In Bending the Rules: Procedural Politicking in the Bureaucracy, Rachel Augustine Potter examines how bureaucrats in the federal government use procedural tools to avoid political oversight from other political actors. The main argument of the book is that bureaucrats can control the degree of oversight by the President, Congress, and interest groups by employing three tools in the rulemaking process: writing, consultation, and timing. Writing as a tool suggests that agencies can effectively avoid oversight from their principals by changing the length and the readability of the rules. Consultation as a tool indicates that bureaucrats can decide the length of a commenting period to garner more support from aligned interest groups for a rule they propose, or they can time the commenting period to occur during the congressional recess to minimize oversight from members of Congress. Timing as a tool means that agencies can choose the timing of the publication of the final rule. The key assumption in the book is that bureaucrats “benefit from a successful rulemaking project and suffer setbacks from a failed one” (p. 64) so they manipulate procedures to avoid the setbacks to their proposed rules. Potter persuasively demonstrates how the three tools she identified are effective in achieving bureaucrats’ goals when agencies face unfavorable political conditions.
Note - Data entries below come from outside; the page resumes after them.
(* ===== verification/DnsNative.v ===== *)
(** * The native DNS transport ([pcc_gateway/dns_native.py])

    [NativeDnsTransport] turns the calls of the driver of [DnsResolver] into immediate
    observations of platform descriptors and keeps, for every descriptor it owns, the server
    it was connected to, its protocol and whether it is connected.  [LazySystemResolver] reads
    the system's resolver files once and gives every connection a resolver of its own.

    The extern symbols of the runtime are the class [DnsPlatform], over an abstract world: a
    call returns its outcome and what it wrote through its output pointers, and raises
    nothing.  A server object is compared by value where the source compares by identity
    ([owner[0] is not server]): the driver hands over the object it opened.  The theorems are
    in [DnsNativeSpec]. *)

From S2P Require Import Prelude PyStr DnsWire DnsPolicy DnsResolver.
#[local] Open Scope Z_scope.

Class DnsPlatform (W : Type) := {
  (* outcome, the descriptor written *)
  pf_dns_connect_start : Z -> str -> str -> W -> (Z * Z) * W;
  pf_udp_connect_start : str -> str -> W -> (Z * Z) * W;
  pf_connect_observe : Z -> Z -> W -> Z * W;
  (* outcome, the count written, what the storage holds *)
  pf_read_observe : Z -> Z -> Z -> W -> (Z * Z * bytes) * W;
  (* the bytes from the pointer on, their number, flags; outcome, the count written *)
  pf_write_observe : Z -> bytes -> Z -> Z -> W -> (Z * Z) * W;
  pf_resolver_config_read : Z -> W -> (Z * bytes) * W;
  pf_hosts_config_read : Z -> W -> (Z * bytes) * W;
  pf_random_u16 : W -> Z * W;
  pf_close : Z -> W -> Z * W;
}.

Definition PCC_SOCKET_PROGRESS : Z := 0.
Definition PCC_SOCKET_WOULD_BLOCK : Z := 1.
Definition PCC_SOCKET_EOF : Z := 2.
Definition PCC_SOCKET_CONNECTED : Z := 3.
Definition DNS_PROTOCOL_UDP : Z := 0.
Definition DNS_PROTOCOL_TCP : Z := 1.
Definition SYSTEM_TEXT_LIMIT : Z := 65535.

Definition map_socket_outcome (outcome : Z) : io_status :=
  if (outcome =? PCC_SOCKET_PROGRESS) || (outcome =? PCC_SOCKET_CONNECTED) then DNS_IO_OK
  else if outcome =? PCC_SOCKET_WOULD_BLOCK then DNS_IO_WOULD_BLOCK
  else if outcome =? PCC_SOCKET_EOF then DNS_IO_EOF
  else DNS_IO_ERROR.
(** [error="" if status != DNS_IO_ERROR else prefix + str(outcome)] *)
Definition outcome_error (status : io_status) (prefix : str) (outcome : Z) : str :=
  if bool_decide (status = DNS_IO_ERROR) then prefix ++ str_of_int outcome else [].

(** [bytes.decode("utf-8", "ignore")]: what does not decode is dropped.  A byte that continues
    a sequence begins none, so dropping bytes one by one drops the whole ill-formed part. *)
Fixpoint utf8_ignore_go (fuel : nat) (s : bytes) : str :=
  match fuel, s with
  | Datatypes.S f, _ :: s' =>
      match utf8_decode_step s with
      | Ok (c, n) => c :: utf8_ignore_go f (drop n s)
      | Raise _ => utf8_ignore_go f s'
      end
  | _, _ => []
  end.
Definition utf8_ignore (s : bytes) : str := utf8_ignore_go (length s) s.

(** What the adapter knows of a descriptor: its server, its protocol, its connect outcome. *)
Record provenance := Provenance { pv_server : dns_server; pv_protocol : protocol; pv_connect : Z }.
Record native (W : Type) := Native { nd_owned : gmap Z provenance; nd_world : W }.
Arguments Native {W}. Arguments nd_owned {W}. Arguments nd_world {W}.

Module NativeDnsTransport.
Section transport.
Context {W : Type} `{DnsPlatform W}.
Abbreviation native := (native W).

Definition init (w : W) : native := Native ∅ w.
(** A table of its own, over the same platform. *)
Definition fork (t : native) : native := init (nd_world t).
Definition platform {A} (f : W -> A * W) (t : native) : A * native :=
  let '(a, w) := f (nd_world t) in (a, Native (nd_owned t) w).
Definition error_result (handle : Z) (error : str) : io_result := DnsIoResult DNS_IO_ERROR handle 0 [] NoPeer error.

(** The check of the protocol holds by typing. *)
Definition open_ (p : protocol) (s : dns_server) (t : native) : io_result * native :=
  let '((outcome, handle), t) :=
    platform (match p with
              | UDP => pf_udp_connect_start (sv_address s) (str_of_int (sv_port s))
              | TCP => pf_dns_connect_start DNS_PROTOCOL_TCP (sv_address s) (str_of_int (sv_port s))
              end) t in
  if (handle <? 0) || negb ((outcome =? PCC_SOCKET_CONNECTED) || (outcome =? PCC_SOCKET_WOULD_BLOCK)) then
    let t := if handle >=? 0 then snd (platform (pf_close handle) t) else t in
    (error_result (-1) (py "dns-socket-open:" ++ str_of_int outcome), t)
  else
    (DnsIoResult DNS_IO_OK handle 0 [] NoPeer [], Native (<[handle := Provenance s p outcome]> (nd_owned t)) (nd_world t)).

Definition handle_provenance : str := py "dns-handle-provenance".
Definition connect (handle : Z) (s : dns_server) (t : native) : io_result * native :=
  match nd_owned t !! handle with
  | None => (error_result handle handle_provenance, t)
  | Some owner =>
      if negb (bool_decide (pv_server owner = s)) then (error_result handle handle_provenance, t)
      else if pv_connect owner =? PCC_SOCKET_CONNECTED then (DnsIoResult DNS_IO_OK handle 0 [] NoPeer [], t)
      else
        let '(outcome, t) := platform (pf_connect_observe handle 0) t in
        let status := map_socket_outcome outcome in
        let t := if bool_decide (status = DNS_IO_OK)
                 then Native (<[handle := Provenance (pv_server owner) (pv_protocol owner) PCC_SOCKET_CONNECTED]> (nd_owned t)) (nd_world t)
                 else t in
        (DnsIoResult status handle 0 [] NoPeer (outcome_error status (py "dns-connect:") outcome), t)
  end.

(** The owner of a connected descriptor. *)
Definition connected (handle : Z) (t : native) : option provenance :=
  match nd_owned t !! handle with
  | Some owner => if pv_connect owner =? PCC_SOCKET_CONNECTED then Some owner else None
  | None => None
  end.
Definition send (handle : Z) (data : bytes) (offset : Z) (t : native) : io_result * native :=
  match connected handle t with
  | None => (error_result handle handle_provenance, t)
  | Some _ =>
      if (offset <? 0) || (offset >? len data) then (error_result handle (py "invalid-send-offset"), t)
      else
        let '((outcome, count), t) := platform (pf_write_observe handle (from data offset) (len data - offset) 0) t in
        let status := map_socket_outcome outcome in
        (DnsIoResult status handle count [] NoPeer (outcome_error status (py "dns-send:") outcome), t)
  end.

(** One byte more than asked for of a datagram, so that a larger one is not taken for whole. *)
Definition receive_capacity (p : protocol) (max_bytes : Z) : Z :=
  let max_bytes := if max_bytes >? SYSTEM_TEXT_LIMIT then SYSTEM_TEXT_LIMIT else max_bytes in
  if bool_decide (p = UDP) && (max_bytes <? SYSTEM_TEXT_LIMIT) then max_bytes + 1 else max_bytes.
Definition receive (handle max_bytes : Z) (t : native) : io_result * native :=
  match connected handle t with
  | None => (error_result handle handle_provenance, t)
  | Some owner =>
      if max_bytes <=? 0 then (error_result handle (py "invalid-receive-limit"), t)
      else
        let '((outcome, count, storage), t) :=
          platform (pf_read_observe handle (receive_capacity (pv_protocol owner) max_bytes) 0) t in
        let status := map_socket_outcome outcome in
        let data := if bool_decide (status = DNS_IO_OK) && (count >? 0) then upto storage count else [] in
        (DnsIoResult status handle count data (PeerServer (pv_server owner)) (outcome_error status (py "dns-receive:") outcome), t)
  end.

Definition close (handle : Z) (t : native) : native :=
  match nd_owned t !! handle with
  | None => t
  | Some _ => snd (platform (pf_close handle) (Native (delete handle (nd_owned t)) (nd_world t)))
  end.

(** The transport of the driver. *)
#[export] Instance transport : DnsTransport native := {|
  tr_open := open_; tr_connect := connect; tr_send := send; tr_receive := receive; tr_close := close |}.

(** ** The system's resolver files *)

(** [kind]: the resolver configuration, else the hosts. *)
Definition read_platform_text (kind : Z) (label : str) : M native str := fun t =>
  let '((count, storage), t) :=
    platform (if kind =? 0 then pf_resolver_config_read SYSTEM_TEXT_LIMIT else pf_hosts_config_read SYSTEM_TEXT_LIMIT) t in
  (if count <? 0 then Raise (DnsError (label ++ py "-read") (py "cannot read system " ++ label))
   else if count =? 0 then Ok []
   else if count >=? SYSTEM_TEXT_LIMIT
   then Raise (DnsError (label ++ py "-too-large") (py "system " ++ label ++ py " exceeds gateway limit"))
   else Ok (utf8_ignore (upto storage count)), t).
Definition random_seed : M native Z := fun t =>
  let '(seed, t) := platform pf_random_u16 t in
  (if seed <=? 0 then Raise (DnsError (py "dns-entropy-unavailable") (py "cannot seed DNS transaction identifiers")) else Ok seed, t).
(** [Resolver(config=, hosts=, query_seed=)]: a cache and an address policy of its own. *)
Definition make_resolver (config : resolver_config) (hosts : hosts_table) (seed : Z) : result resolver :=
  let? cache := DnsCache.init 1024 5000 1000 3600000 in
  Resolver.init cache config hosts DnsAddressPolicy.default_policy seed.
Definition create_system_resolver : M native resolver :=
  let! resolver_text := read_platform_text 0 (py "resolver-config") in
  let! hosts_text := read_platform_text 1 (py "hosts-config") in
  let! config := lift (parse_resolver_config resolver_text 2 1000) in
  let! seed := random_seed in
  let! hosts := lift (HostsTable.init hosts_text 4096) in
  lift (make_resolver config hosts seed).
End transport.
End NativeDnsTransport.

Record lazy_resolver (W : Type) := Lazy { lz_transport : native W; lz_resolver : option resolver }.
Arguments Lazy {W}. Arguments lz_transport {W}. Arguments lz_resolver {W}.

Module LazySystemResolver.
Section lazy.
Context {W : Type} `{DnsPlatform W}.
Abbreviation L := (M (lazy_resolver W)).

Definition on_transport {A} (m : M (native W) A) : L A := zoom lz_transport (fun t l => Lazy t (lz_resolver l)) m.
(** The snapshot, made at most once. *)
Definition get_ : L resolver :=
  let! l := get in
  match lz_resolver l with
  | Some r => ret r
  | None =>
      let! r := on_transport NativeDnsTransport.create_system_resolver in
      modify (fun l => Lazy (lz_transport l) (Some r)) ;;!
      ret r
  end.
Definition prepare : L unit := let! _ := get_ in ret tt.
Definition fork : L resolver :=
  let! base := get_ in
  let! seed := on_transport NativeDnsTransport.random_seed in
  lift (NativeDnsTransport.make_resolver (r_config base) (r_hosts base) seed).
(** The driver runs over the transport given, else over that of the resolver. *)
Definition begin_driver (name : str) (qtype now_ms deadline_ms : Z) : L driver :=
  let! r := get_ in
  fun l => let '(d, r) := Resolver.begin_driver name qtype now_ms deadline_ms r in (d, Lazy (lz_transport l) (Some r)).
End lazy.
End LazySystemResolver.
Rulemaking is a central feature of contemporary American government and the scope and impact of rulemaking on American life is substantively significant (Yackee, 2019). Still, the rulemaking process remains obscure to many political scientists, and the complicated process of rulemaking imposes barriers for a broader audience to understand the politics of rulemaking and its consequences. Potter does an excellent job of explaining the process of rulemaking in an accessible way in Chapter 2. She provides a brief history of rulemaking, describes details of the current rulemaking process, and identifies the relevant political actors—the President, Congress, and courts—and their tools in oversight of the rulemaking process. This allows anyone who is not familiar with the topic to easily understand the core steps and stakes involved in the rulemaking process.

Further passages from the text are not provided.